You stand at the edge of nowhere, layered coats and mittens long succumbed to the freezing chill that batters away at skin and bone. Arms, legs, fingers, toes, all more automata than human in their rigid staggered motion. Those frostbitten hands of yours reach forward towards some sort of destination, hopeless to stop the blinding haze of snow that cuts and gouges the field of vision of anyone who approaches this barren place. Through the squinted dual windows of ice-flaked eyes, the world outside seems completely white. Things that might be trees encroach at the edges of the far distance yet you feel unsure of this discernment.
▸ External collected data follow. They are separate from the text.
(* ===== verification/GoFmt.v ===== *)
(** * Formatting and encodings

    The verbs of [fmt.Sprintf] the operator uses ([%d], [%s], [%q], [%x], [%v] on
    [[]int32]), [encoding/base64.StdEncoding] and [net/url.QueryUnescape], on byte
    strings. *)

From S2P Require Import Prelude GoStrings.
From stdpp Require Import options.

(** ** Bytes *)

Definition byte_of (c : ascii) : Z := Z.of_N (N_of_ascii c).

(** Classes of characters. *)
Definition is_digit (c : ascii) : bool := (48 <=? byte_of c) && (byte_of c <=? 57).
Definition is_lower (c : ascii) : bool := (97 <=? byte_of c) && (byte_of c <=? 122).
Definition is_upper (c : ascii) : bool := (65 <=? byte_of c) && (byte_of c <=? 90).
Definition is_letter (c : ascii) : bool := is_lower c || is_upper c.
Definition is_alnum (c : ascii) : bool := is_letter c || is_digit c.
Definition of_byte (z : Z) : ascii := ascii_of_N (Z.to_N (z mod 256)).

Definition bytes_of (s : string) : list Z := byte_of <$> String.list_ascii_of_string s.
Definition of_bytes (bs : list Z) : string := String.string_of_list_ascii (of_byte <$> bs).

Definition lowerhex (d : Z) : ascii :=
  default "?"%char (String.get (Z.to_nat d) "0123456789abcdef").

(** The [n] low hexadecimal digits of [z], most significant first. *)
Fixpoint hex_digits (n : nat) (z : Z) : string :=
  match n with
  | O => ""
  | S n => hex_digits n (z ≫ 4) +:+ String (lowerhex (Z.land z 15)) ""
  end.

(** [fmt.Sprintf("%x", bs)] on a byte slice. *)
Definition fmt_x (bs : list Z) : string :=
  foldr (λ b acc, hex_digits 2 b +:+ acc) "" bs.

(** [%d]. *)
Definition fmt_d (z : Z) : string := pretty z.

(** [%v] on a slice of integers: [[80 443]]. *)
Definition fmt_v_ints (zs : list Z) : string :=
  "[" +:+ Join (fmt_d <$> zs) " " +:+ "]".

(** ** Quoting *)

(** [strconv.IsPrint] on code points above U+00FF is a lookup in the tables of the
    Unicode version the Go release ships; the tables are a parameter. *)
Class UnicodeTables := { is_print_table : Z → bool }.

(** [utf8.DecodeRuneInString] on a non-empty string: the code point and its width,
    [None] for an invalid encoding (Go: [RuneError] with width 1). *)
Definition in_byte_range (lo hi b : Z) : bool := (lo <=? b) && (b <=? hi).

Definition decode_rune (bs : list Z) : option (Z * nat) :=
  let cont b := in_byte_range 128 191 b in
  let low6 b := Z.land b 63 in
  match bs with
  | [] => None
  | b0 :: rest =>
      if b0 <? 128 then Some (b0, 1%nat)
      else if in_byte_range 194 223 b0 then
        match rest with
        | b1 :: _ => if cont b1 then Some (Z.land b0 31 ≪ 6 + low6 b1, 2%nat) else None
        | _ => None
        end
      else if in_byte_range 224 239 b0 then
        let lo := if b0 =? 224 then 160 else 128 in
        let hi := if b0 =? 237 then 159 else 191 in
        match rest with
        | b1 :: b2 :: _ =>
            if in_byte_range lo hi b1 && cont b2
            then Some (Z.land b0 15 ≪ 12 + low6 b1 ≪ 6 + low6 b2, 3%nat) else None
        | _ => None
        end
      else if in_byte_range 240 244 b0 then
        let lo := if b0 =? 240 then 144 else 128 in
        let hi := if b0 =? 244 then 143 else 191 in
        match rest with
        | b1 :: b2 :: b3 :: _ =>
            if in_byte_range lo hi b1 && cont b2 && cont b3
            then Some (Z.land b0 7 ≪ 18 + low6 b1 ≪ 12 + low6 b2 ≪ 6 + low6 b3, 4%nat)
            else None
        | _ => None
        end
      else None
  end.

(** One-byte strings that cannot be written as literals. *)
Definition dquote : string := String "034" "".
Definition backslash : string := String "092" "".

Section quote.
Context `{UnicodeTables}.

(** [strconv.IsPrint]. *)
Definition IsPrint (r : Z) : bool :=
  if r <=? 255 then
    in_byte_range 32 126 r || (in_byte_range 161 255 r && negb (r =? 173))
  else is_print_table r.

(** [strconv.appendEscapedRune] for the double quote: [raw] is the UTF-8
    encoding of [r]. *)
Definition escape_rune (r : Z) (raw : string) : string :=
  if (r =? 34) || (r =? 92) then backslash +:+ raw
  else if IsPrint r then raw
  else if r =? 7 then backslash +:+ "a"
  else if r =? 8 then backslash +:+ "b"
  else if r =? 12 then backslash +:+ "f"
  else if r =? 10 then backslash +:+ "n"
  else if r =? 13 then backslash +:+ "r"
  else if r =? 9 then backslash +:+ "t"
  else if r =? 11 then backslash +:+ "v"
  else if (r <? 32) || (r =? 127) then backslash +:+ "x" +:+ hex_digits 2 r
  else if r <? 65536 then backslash +:+ "u" +:+ hex_digits 4 r
  else backslash +:+ "U" +:+ hex_digits 8 r.

(** The loop of [strconv.appendQuotedWith]; every round consumes at least one
    byte, so [len s] rounds are enough. *)
Fixpoint quote_loop (fuel : nat) (s : string) : string :=
  match fuel, s with
  | S fuel, String c s' =>
      match decode_rune (bytes_of s) with
      | Some (r, w) => escape_rune r (str_take w s) +:+ quote_loop fuel (str_drop w s)
      | None => backslash +:+ "x" +:+ hex_digits 2 (byte_of c) +:+ quote_loop fuel s'
      end
  | _, _ => ""
  end.

(** [%q] on a string: [strconv.Quote(s)]. *)
Definition Quote (s : string) : string := dquote +:+ quote_loop (len s) s +:+ dquote.
End quote.

(** A table for examples: nothing above U+00FF is printable. *)
Definition latin1_tables : UnicodeTables := {| is_print_table := λ _, false |}.

(** ** [url.QueryUnescape] *)

(** [unhex]; [None] when the byte is not a hexadecimal digit. *)
Definition unhex (c : ascii) : option Z :=
  let b := byte_of c in
  if in_byte_range 48 57 b then Some (b - 48)
  else if in_byte_range 97 102 b then Some (b - 97 + 10)
  else if in_byte_range 65 70 b then Some (b - 65 + 10)
  else None.

(** [url.QueryUnescape(s)]: [None] is the [EscapeError]. *)
Fixpoint QueryUnescape (s : string) : option string :=
  match s with
  | "" => Some ""
  | String c s1 =>
      if Ascii.eqb c "%" then
        match s1 with
        | String a (String b s2) =>
            match unhex a, unhex b with
            | Some x, Some y => String (of_byte (16 * x + y)) <$> QueryUnescape s2
            | _, _ => None
            end
        | _ => None
        end
      else String (if Ascii.eqb c "+" then " "%char else c) <$> QueryUnescape s1
  end.

(** ** [base64.StdEncoding] *)

Definition base64_alphabet : string :=
  "ABCDEFGHIJKLMNOPQRSTUVWXYZabcdefghijklmnopqrstuvwxyz0123456789+/".

Definition enc6 (v : Z) : ascii :=
  default "="%char (String.get (Z.to_nat v) base64_alphabet).

(** The value of an alphabet character ([decodeMap]). *)
Definition dec6 (c : ascii) : option Z :=
  let b := byte_of c in
  if in_byte_range 65 90 b then Some (b - 65)
  else if in_byte_range 97 122 b then Some (b - 97 + 26)
  else if in_byte_range 48 57 b then Some (b - 48 + 52)
  else if b =? 43 then Some 62
  else if b =? 47 then Some 63
  else None.

(** [StdEncoding.EncodeToString(bs)]. *)
Fixpoint base64_encode (bs : list Z) : string :=
  match bs with
  | [] => ""
  | [a] =>
      String (enc6 (a / 4)) (String (enc6 (a mod 4 * 16)) "==")
  | [a; b] =>
      String (enc6 (a / 4)) (String (enc6 (a mod 4 * 16 + b / 16))
        (String (enc6 (b mod 16 * 4)) "="))
  | a :: b :: c :: rest =>
      String (enc6 (a / 4)) (String (enc6 (a mod 4 * 16 + b / 16))
        (String (enc6 (b mod 16 * 4 + c / 64)) (String (enc6 (c mod 64))
          (base64_encode rest))))
  end.

(** The newlines the decoder skips wherever they stand. *)
Definition is_newline (c : ascii) : bool := (byte_of c =? 10) || (byte_of c =? 13).

(** Drop leading newlines; [si] is the position in the whole input. *)
Fixpoint skip_newlines (s : string) (si : Z) : string * Z :=
  match s with
  | "" => ("", si)
  | String c s' => if is_newline c then skip_newlines s' (si + 1) else (s, si)
  end.

(** [base64.CorruptInputError]. *)
Definition CorruptInputError (si : Z) : error :=
  Errorf ("illegal base64 data at input byte " +:+ fmt_d si).

(** After the padding only newlines may follow. *)
Definition after_padding (s : string) (si : Z) (out : list Z) : result (list Z) :=
  match skip_newlines s si with
  | ("", _) => Ok out
  | (_, si) => Err (CorruptInputError si)
  end.

(** [Encoding.decodeQuantum] iterated: [q] holds the sextets of the quantum read so
    far, at most three. The trailing bits of a padded quantum are ignored. *)
Fixpoint decode_quanta (s : string) (si : Z) (q : list Z) : result (list Z) :=
  match s with
  | "" =>
      match q with
      | [] => Ok []
      | _ => Err (CorruptInputError (si - Z.of_nat (length q)))
      end
  | String c s' =>
      match dec6 c with
      | Some v =>
          match q with
          | [v0; v1; v2] =>
              tl ← decode_quanta s' (si + 1) [];
              Ok (v0 * 4 + v1 / 16 :: v1 mod 16 * 16 + v2 / 4 :: v2 mod 4 * 64 + v :: tl)
          | _ => decode_quanta s' (si + 1) (q ++ [v])
          end
      | None =>
          if is_newline c then decode_quanta s' (si + 1) q
          else if negb (Ascii.eqb c "=") then Err (CorruptInputError si)
          else match q with
               | [v0; v1] =>
                   match skip_newlines s' (si + 1) with
                   | ("", si) => Err (CorruptInputError si)
                   | (String d s'', si) =>
                       if Ascii.eqb d "="
                       then after_padding s'' (si + 1) [v0 * 4 + v1 / 16]
                       else Err (CorruptInputError (si - 1))
                   end
               | [v0; v1; v2] =>
                   after_padding s' (si + 1) [v0 * 4 + v1 / 16; v1 mod 16 * 16 + v2 / 4]
               | _ => Err (CorruptInputError si)
               end
      end
  end.

(** [StdEncoding.DecodeString(s)]. *)
Definition base64_decode (s : string) : result (list Z) := decode_quanta s 0 [].

Example quote_ex : @Quote latin1_tables ("a" +:+ dquote +:+ "b") =
  dquote +:+ "a" +:+ backslash +:+ dquote +:+ "b" +:+ dquote.
Proof. reflexivity. Qed.
Example quote_ex2 : @Quote latin1_tables (utf8 [10; 195; 169; 200]%nat) =
  dquote +:+ backslash +:+ "n" +:+ utf8 [195; 169]%nat +:+ backslash +:+ "xc8" +:+ dquote.
Proof. reflexivity. Qed.
Example base64_ex : base64_encode (bytes_of "user:pass") = "dXNlcjpwYXNz".
Proof. reflexivity. Qed.
Example base64_ex2 : base64_decode "X3Rva2VuOmE=" = Ok (bytes_of "_token:a").
Proof. reflexivity. Qed.
Example unescape_ex : QueryUnescape "oci%3A%2F%2Fghcr.io/a" = Some "oci://ghcr.io/a".
Proof. reflexivity. Qed.
Example fmt_x_ex : fmt_x [0; 171; 255] = "00abff".
Proof. reflexivity. Qed.
Example fmt_v_ex : fmt_v_ints [80; -1] = "[80 -1]".
Proof. reflexivity. Qed.

(** ** Lemmas *)

Lemma byte_of_range c : 0 ≤ byte_of c < 256.
Proof. unfold byte_of. pose proof (N_ascii_bounded c). lia. Qed.

Lemma of_byte_of c : of_byte (byte_of c) = c.
Proof.
  unfold of_byte. rewrite Z.mod_small by apply byte_of_range.
  unfold byte_of. rewrite N2Z.id. apply ascii_N_embedding.
Qed.

Lemma of_bytes_of s : of_bytes (bytes_of s) = s.
Proof.
  induction s as [|c s IH]; [done|].
  change (String (of_byte (byte_of c)) (of_bytes (bytes_of s)) = String c s).
  by rewrite of_byte_of, IH.
Qed.

Lemma bytes_of_range s : Forall (λ b, 0 ≤ b < 256) (bytes_of s).
Proof. apply Forall_fmap, Forall_true. intros c. apply byte_of_range. Qed.

(** The alphabet: 64 characters, decoded back to their position. *)
Lemma dec6_enc6 v : 0 ≤ v < 64 → dec6 (enc6 v) = Some v.
Proof.
  intros Hv. assert (v ∈ Z.of_nat <$> seq 0 64) as Hin.
  { apply list_elem_of_fmap. exists (Z.to_nat v). rewrite elem_of_seq. lia. }
  assert (Forall (λ v, dec6 (enc6 v) = Some v) (Z.of_nat <$> seq 0 64)) as Hall
    by (apply (bool_decide_unpack _); by vm_compute).
  by eapply Forall_forall in Hall.
Qed.

(** Decoding undoes encoding. *)
Lemma base64_roundtrip_quanta n bs si :
  (length bs ≤ n)%nat → Forall (λ b, 0 ≤ b < 256) bs →
  decode_quanta (base64_encode bs) si [] = Ok bs.
Proof.
  assert (∀ x y z : Z, 0 < y → 0 ≤ x < y * z → 0 ≤ x / y < z) as Hdiv.
  { intros x y z Hy [H1 H2]. split; [by apply Z.div_pos|by apply Z.div_lt_upper_bound]. }
  revert bs si. induction n as [|n IH]; intros bs si Hlen Hbs.
  { by destruct bs; cbn in Hlen; [|lia]. }
  destruct bs as [|a [|b [|c rest]]]; [done|..]; decompose_Forall_hyps;
    cbn [base64_encode decode_quanta app];
    repeat (rewrite dec6_enc6 by (Z.to_euclidean_division_equations; lia);
            cbn [decode_quanta app]).
  - cbn. do 2 f_equal. Z.to_euclidean_division_equations; lia.
  - cbn. f_equal. f_equal; [|f_equal]; Z.to_euclidean_division_equations; lia.
  - rewrite IH by (try done; cbn in Hlen; lia). cbn [mbind result_bind].
    do 2 f_equal; [|f_equal; [|f_equal]]; Z.to_euclidean_division_equations; lia.
Qed.

Lemma base64_decode_encode bs :
  Forall (λ b, 0 ≤ b < 256) bs → base64_decode (base64_encode bs) = Ok bs.
Proof. by apply (base64_roundtrip_quanta (length bs)). Qed.

Lemma base64_encode_empty s : base64_encode (bytes_of s) = "" → s = "".
Proof.
  intros He. pose proof (base64_decode_encode _ (bytes_of_range s)) as Hd.
  rewrite He in Hd. injection Hd as Hd. by rewrite <- (of_bytes_of s), <- Hd.
Qed.

(** A positive number as its bits, least significant first: the carrier of the example
    codecs that witness hypotheses on [encoding/json]. *)
Fixpoint bits_string (p : positive) : string :=
  match p with
  | xH => ""
  | xO p => String "0" (bits_string p)
  | xI p => String "1" (bits_string p)
  end.

Fixpoint bits_parse (s : string) : positive :=
  match s with
  | "" => xH
  | String c s => if Ascii.eqb c "0" then xO (bits_parse s) else xI (bits_parse s)
  end.

Lemma bits_parse_string p : bits_parse (bits_string p) = p.
Proof. induction p as [p IH|p IH|]; cbn; by rewrite ?IH. Qed.

(** A printed number consists of digits and a minus sign. *)
Lemma pretty_N_go_byte c x s :
  (∀ d, pretty_N_char d ≠ c) → has_byte c (pretty_N_go x s) = has_byte c s.
Proof.
  intros Hc. revert s. induction (N.lt_wf_0 x) as [x _ IH]. intros s.
  assert (x = 0 ∨ 0 < x)%N as [->|Hx] by lia; [by rewrite pretty_N_go_0|].
  rewrite pretty_N_go_step by done. rewrite IH by (apply N.div_lt; lia).
  cbn [has_byte]. destruct (Ascii.eqb_spec c (pretty_N_char (x `mod` 10))) as [->|]; [|done].
  by destruct (Hc (x `mod` 10)%N).
Qed.

Lemma fmt_d_no_slash z : has_byte "/" (fmt_d z) = false.
Proof.
  assert (∀ d, pretty_N_char d ≠ "/"%char) as Hc.
  { intros d. unfold pretty_N_char. by repeat case_match. }
  assert (∀ x : N, has_byte "/" (pretty x) = false) as HN.
  { intros x. unfold pretty, pretty_N. case_decide; [done|].
    by rewrite pretty_N_go_byte. }
  destruct z as [|x|x]; [done|apply (HN (N.pos x))|].
  change (has_byte "/" ("-" +:+ pretty (N.pos x)) = false). by rewrite has_byte_app, HN.
Qed.

(** ** Hexadecimal is injective *)

Lemma hex_digits_2 b :
  0 ≤ b < 256 →
  match hex_digits 2 b with
  | String c (String d "") => (x ← unhex c; y ← unhex d; Some (16 * x + y)) = Some b
  | _ => False
  end.
Proof.
  intros Hb. assert (b ∈ Z.of_nat <$> seq 0 256) as Hin.
  { apply list_elem_of_fmap. exists (Z.to_nat b). rewrite elem_of_seq. lia. }
  assert (Forall (λ b, bool_decide (match hex_digits 2 b with
    | String c (String d "") => (x ← unhex c; y ← unhex d; Some (16 * x + y))
    | _ => None end = Some b) = true) (Z.of_nat <$> seq 0 256)) as Hall
    by (apply (bool_decide_unpack _); by vm_compute).
  eapply Forall_forall in Hall; [|done]. apply bool_decide_eq_true_1 in Hall.
  by repeat case_match.
Qed.

Lemma hex_digits_inj a b :
  0 ≤ a < 256 → 0 ≤ b < 256 → hex_digits 2 a = hex_digits 2 b → a = b.
Proof.
  intros Ha%hex_digits_2 Hb%hex_digits_2 E. rewrite E in Ha.
  destruct (hex_digits 2 b) as [|c [|d []]]; try done. congruence.
Qed.

Lemma fmt_x_inj xs ys :
  Forall (λ b, 0 ≤ b < 256) xs → Forall (λ b, 0 ≤ b < 256) ys →
  fmt_x xs = fmt_x ys → xs = ys.
Proof.
  unfold fmt_x. intros Hx. revert ys. induction Hx as [|x xs Hx Hxs IH]; intros ys Hys;
    destruct Hys as [|y ys Hy Hys]; cbn [foldr]; [done|..].
  - intros E. cbn in E. done.
  - intros E. cbn in E. done.
  - intros [E1 E2]%app_inj_len; [|reflexivity]. f_equal; [by apply hex_digits_inj|by apply IH].
Qed.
The way those black branches twist, bend and flicker between torrents of snowfall gives the impression of moving limbs in an active pursuit; you’ve never had an eye for the details and it helps you convince yourself that perhaps these trees just look identical, that they are not following you.
Then in the distance… a sickly red hue illuminates the white horizon. Not warm, not comforting, just another strangeness. The red light, which grows stronger as you approach, seems to soak into the snow, polluting its purity. At the center of the red you observe an ever clarifying shape, a tall spire; could it be a tent? A radio tower? It is sharp in all the ways those things are and yet… No. No steel could be so blue, a tent surely would have blown away in such weather. The construction of the shape hurts to even look at, so sharp it makes your eyes begin to tingle. In all its design, just from seeing the blurry silhouette, you think that this might be the architecture of perfected hostility. When the tremors first erupt you panic, thinking that there must be an earthquake or avalanche and yet wherever you look there is no sign of these things. To your horror the cause of the vibrations are not an external force, but an internal one. Every organ in your body rumbles and quakes, every hair stands on end, and your eyes painfully roll themselves to look to the left, to the right, up, down, legs forcing against your will to bend backwards and walk the other way. Your entire body makes an active effort in running away from this object.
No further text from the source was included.